The containers use RBD-backed block devices for persistent storage. With a per-cgroup dirty budget of ~0.6 MB, the kernel was throttling RBD writes across hundreds of containers simultaneously. Services that depend on disk performance were visibly affected.
MariaDB
InnoDB was logging hundreds of pending reads, sustained over minutes.Redis
AOF persistence was consistently falling behind.fsync() on the append-only file takes longer than expected. The disk wasn’t actually busy with useful work. It was busy with the kernel’s aggressive dirty page writeback, starving other IO in the same cgroup.
The connection is straightforward: balance_dirty_pages() doesn’t distinguish between journald’s mmap’d pages and an InnoDB data file write or a Redis AOF fsync. They all share the same per-cgroup dirty budget. When journald’s persistent mmap’d regions keep the cgroup permanently over budget, every other writer in that container pays the price.
Why dirty_bytes worked for years
The dirty_bytes=100MB setting was never wrong for cgroup v1. On v1, inode_cgwb_enabled() returns false because the memory and IO controllers aren’t on the default (v2) hierarchy, so per-cgroup writeback never activates. 100 MB was a reasonable global dirty page ceiling for any host size.
After moving to Debian 12 and picking up cgroup v2, the same number took on a completely different meaning.

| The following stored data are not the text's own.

Definition prune_history_tx (step : N) : list entry :=
  [Entry BeginRw None] ++ prune_history_tx_body step ++ [Entry Rollback tt].

Definition prune_history_phase (step : N) (n : nat) : list entry :=
  concat (repeat (prune_history_tx step) n).

(** The calls that set the aggregator's [txNum] from the progress [p] of
    the execution stage, [e] being the dropped error and [n] the highest
    transaction number of block [p]. *)
Definition watermark (p : N) (e : error) (n : N) : list entry :=
  [Entry BeginRo None; Entry (GetStageProgress Execution) (p, e);
   Entry (TxNumsMax p) (n, None); Entry (AggSetTxNum n) tt; Entry Rollback tt].

(** The number of sub-ranges of width [every] that start below [to]. *)
Definition subranges (from to every : N) : N := (to - from + every - 1) / every.

(** The bound the spec asks for when [to] is 0: the last key less the
    margin, or 0 where the margin is not exceeded, rounded down to a
    multiple of the segment size. *)
Definition selected_bound (margin last blocksPerFile : N) : N :=
  blocksPerFile * ((last - margin) / blocksPerFile).

(** What [retire] does before its first step and after its last phase. *)
Definition retire_prologue : list entry :=
  [Entry MustOpen None; Entry ReopenWithDB None; Entry NewAggregator22 None;
   Entry AggReopenFiles None; Entry AggSetWorkers tt; Entry (LogInfo "Params") tt].

Definition retire_epilogue : list entry :=
  [Entry DbClose tt; Entry (LogInfo "Retire Done") tt].

(** The phases of history aggregation, in the order the calls are made
    when all goes well. *)
Definition history_phases (step p n : N) : list entry :=
  [Entry (LogInfo "Prune state history") tt]
  ++ prune_history_phase step 1024
  ++ [Entry (LogInfo "Work on state history snapshots") tt;
      Entry BuildMissedIndices None]
  ++ watermark p None n
  ++ [Entry (LogInfo "Build state history snapshots") tt;
      Entry BuildFiles None; Entry MergeLoop None;
      Entry (LogInfo "Prune state history") tt]
  ++ prune_history_phase step 1024.

End trace.

(** ** Invariants of the tracer *)
Module tracer_inv.

Section Invariants.
Context `{Countable Address} `{Countable Hash}.

(** Every address of [al] is on [al'] with at least the slots it has on
    [al]. *)
Definition included (al al' : gmap Address (gset Hash)) : Prop :=
  forall addr slots, al !! addr = Some slots ->
    exists slots', al' !! addr = Some slots' /\ slots ⊆ slots'.

(** An excluded address is on the list only with a slot of its own. *)
Definition excluded_have_slots
    (a : vm.AccessListTracer (Address := Address) (Hash := Hash)) : Prop :=
  forall addr slots, vm.list a !! addr = Some slots -> addr ∈ vm.excl a -> slots <> ∅.

(** [a'] has the exclusion set of [a] and at least its list. *)
Definition grows (a a' : vm.AccessListTracer (Address := Address) (Hash := Hash)) : Prop :=
  vm.excl a' = vm.excl a /\ included (vm.list a) (vm.list a').

(** What [NewAccessListTracer] keeps of an entry of an access list: the
    address is not excluded, or it has a slot. *)
Definition kept (excl : gset Address) (entry : Address * gset Hash) : Prop :=
  entry.1 ∉ excl \/ entry.2 <> ∅.

End Invariants.
End tracer_inv.

(** ** What holds of every run of a command *)
Module runs.
Import world.

Section Runs.
Context {W : Type}.

(** However the world answers, [m] ends with a result and a trace that
    [Q] relates. *)
Definition every_run {A} (m : @M W A) (Q : res A -> list entry -> Prop) : Prop :=
  forall w, Q (m w).1.1 (m w).2.

(** Every call that [m] makes, in any run, is one that [P] allows. *)
Definition only {A} (P : entry -> Prop) (m : @M W A) : Prop :=
  every_run m (fun _ t => Forall P t).

End Runs.

Definition is_DbClose (x : entry) : bool :=
  match x with Entry DbClose _ => true | _ => false end.

Definition is_MustOpen (x : entry) : bool :=
  match x with Entry MustOpen _ => true | _ => false end.

Definition is_Commit (x : entry) : bool :=
  match x with Entry Commit _ => true | _ => false end.

Definition is_DumpBlocks (x : entry) : bool :=
  match x with Entry (DumpBlocks _ _ _) _ => true | _ => false end.

(** A call to the history aggregator that prunes, indexes, builds or
    merges. *)
Definition is_history_work (x : entry) : bool :=
  match x with
  | Entry (AggPrune _) _ | Entry BuildMissedIndices _ | Entry BuildFiles _
  | Entry MergeLoop _ | Entry AggSetTx _ | Entry (AggSetTxNum _) _ => true
  | _ => false
  end.

(** The range and the segment size handed to [DumpBlocks]. *)
Definition dumped (x : entry) : option (N * N * N) :=
  match x with
  | Entry (DumpBlocks from to blocksPerFile) _ => Some (from, to, blocksPerFile)
  | _ => None
  end.

(** The last key of the block bodies, where it was read without error. *)
Definition last_key (x : entry) : option (list byte) :=
  match x with
  | Entry c r =>
      match c in call R return R -> option (list byte) with
      | CursorLast => fun r => match r.2 with None => Some r.1 | Some _ => None end
      | _ => fun _ => None
      end r
  end.

(** The error that [snapshotBlocks] returns when the call of this entry
    failed: that of opening the read-only transaction, of the cursor, of
    reading the last key, or the wrapped error of the dump. *)
Definition blocks_error (x : entry) : error :=
  match x with
  | Entry c r =>
      match c in call R return R -> error with
      | BeginRo | CursorBlockBody => fun r => r
      | CursorLast => fun r => r.2
      | DumpBlocks _ _ _ => fun r => option_map (ErrorfW "DumpBlocks: %w") r
      | _ => fun _ => None
      end r
  end.

(** The value with which a [Must...] call panicked. *)
Definition panic_of (x : entry) : option panic_value :=
  match x with
  | Entry c r =>
      match c in call R return R -> option panic_value with
      | MustExist _ | MustOpen => fun r => r
      | _ => fun _ => None
      end r
  end.

(** The store was opened. *)
Definition opened (x : entry) : bool :=
  match x with
  | Entry c r =>
      match c in call R return R -> bool with
      | MustOpen => fun r => match r with None => true | Some _ => false end
      | _ => fun _ => false
      end r
  end.

(** The error of the first failed [RetireBlocks] of a trace, with the
    calls made after it. *)
Fixpoint after_failed_retire (t : list entry) : option (err * list entry) :=
  match t with
  | [] => None
  | Entry c r :: t' =>
      match c in call R return R -> option (err * list entry) with
      | RetireBlocks _ _ => fun r =>
          match r with
          | Some e => Some (e, t')
          | None => after_failed_retire t'
          end
      | _ => fun _ => after_failed_retire t'
      end r
  end.

(** The calls of the loop over the sub-ranges: retiring a range, and the
    transaction that follows it. *)
Definition is_block_work (x : entry) : bool :=
  match x with
  | Entry (RetireBlocks _ _) _ | Entry BeginRw _ | Entry Commit _ | Entry Rollback _
  | Entry SnapshotsFiles _ | Entry AggFiles _ | Entry (WriteSnapshots _ _) _
  | Entry (LogInfo _) _ | Entry PruneAncientBlocks _ => true
  | _ => false
  end.

(** The calls of the history phases. *)
Definition is_history_phase (x : entry) : bool :=
  match x with
  | Entry (LogInfo _) _ | Entry BeginRw _ | Entry Commit _ | Entry Rollback _
  | Entry BeginRo _ | Entry AggSetTx _ | Entry (AggPrune _) _
  | Entry BuildMissedIndices _ | Entry (GetStageProgress _) _ | Entry (TxNumsMax _) _
  | Entry (AggSetTxNum _) _ | Entry BuildFiles _ | Entry MergeLoop _ => true
  | _ => false
  end.

(** The store answered that state history is enabled. *)
Definition history_on (x : entry) : bool :=
  match x with
  | Entry c r =>
      match c in call R return R -> bool with
      | HistoryV3FromDB => fun r => r
      | _ => fun _ => false
      end r
  end.

(** A failed [RetireBlocks] is the last call of the trace, and the run
    ends in a panic with its error. *)
Definition stops_at_failed_retire {A} (r : res A) (t : list entry) : Prop :=
  forall x post, after_failed_retire t = Some (x, post) ->
    r = Panicked (PanicErr x) /\ post = [].

(** History work is done only after the store answered that state history
    is enabled. *)
Definition history_gated {A} (r : res A) (t : list entry) : Prop :=
  existsb history_on t = false -> Forall (fun x => is_history_work x = false) t.

(** The calls that set the watermark and the call that builds the
    history files. *)
Definition sets_watermark_or_builds (x : entry) : bool :=
  match x with
  | Entry (GetStageProgress _) _ | Entry (TxNumsMax _) _ | Entry (AggSetTxNum _) _
  | Entry BuildFiles _ => true
  | _ => false
  end.

(** No history file is built in [t], or the first one is built right
    after the watermark was set, in a run that found state history
    enabled. *)
Definition built_after_watermark (t : list entry) : Prop :=
  Forall (fun x => trace.is_BuildFiles x = false) t
  \/ exists t1 p e n r t2,
       t = t1 ++ trace.watermark p e n
              ++ [Entry (LogInfo "Build state history snapshots") tt; Entry BuildFiles r]
              ++ t2
       /\ Forall (fun x => trace.is_BuildFiles x = false) t1
       /\ existsb history_on t1 = true.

It went from “100 MB total across the host” to “100 MB divided proportionally across hundreds of containers.” The sysctl didn’t change. The kernel’s interpretation of it did.
Takeaways
This wasn’t a theoretical risk. It was causing real slowness across containers on an entire region. MariaDB, Redis, and other services on RBD-backed storage were all degraded because the kernel was throttling their writes at the cgroup level. The journald writeback storm was the loudest symptom, but the per-cgroup dirty page starvation was silently hurting every IO-dependent service on every affected host. If you run containers on cgroup v2 (the default on any modern Linux distribution), check your dirty page settings. Absolute byte values (dirty_bytes, dirty_background_bytes) that worked on cgroup v1 can cause IO storms on v2, because the kernel divides them proportionally across cgroups based on each cgroup’s memory share.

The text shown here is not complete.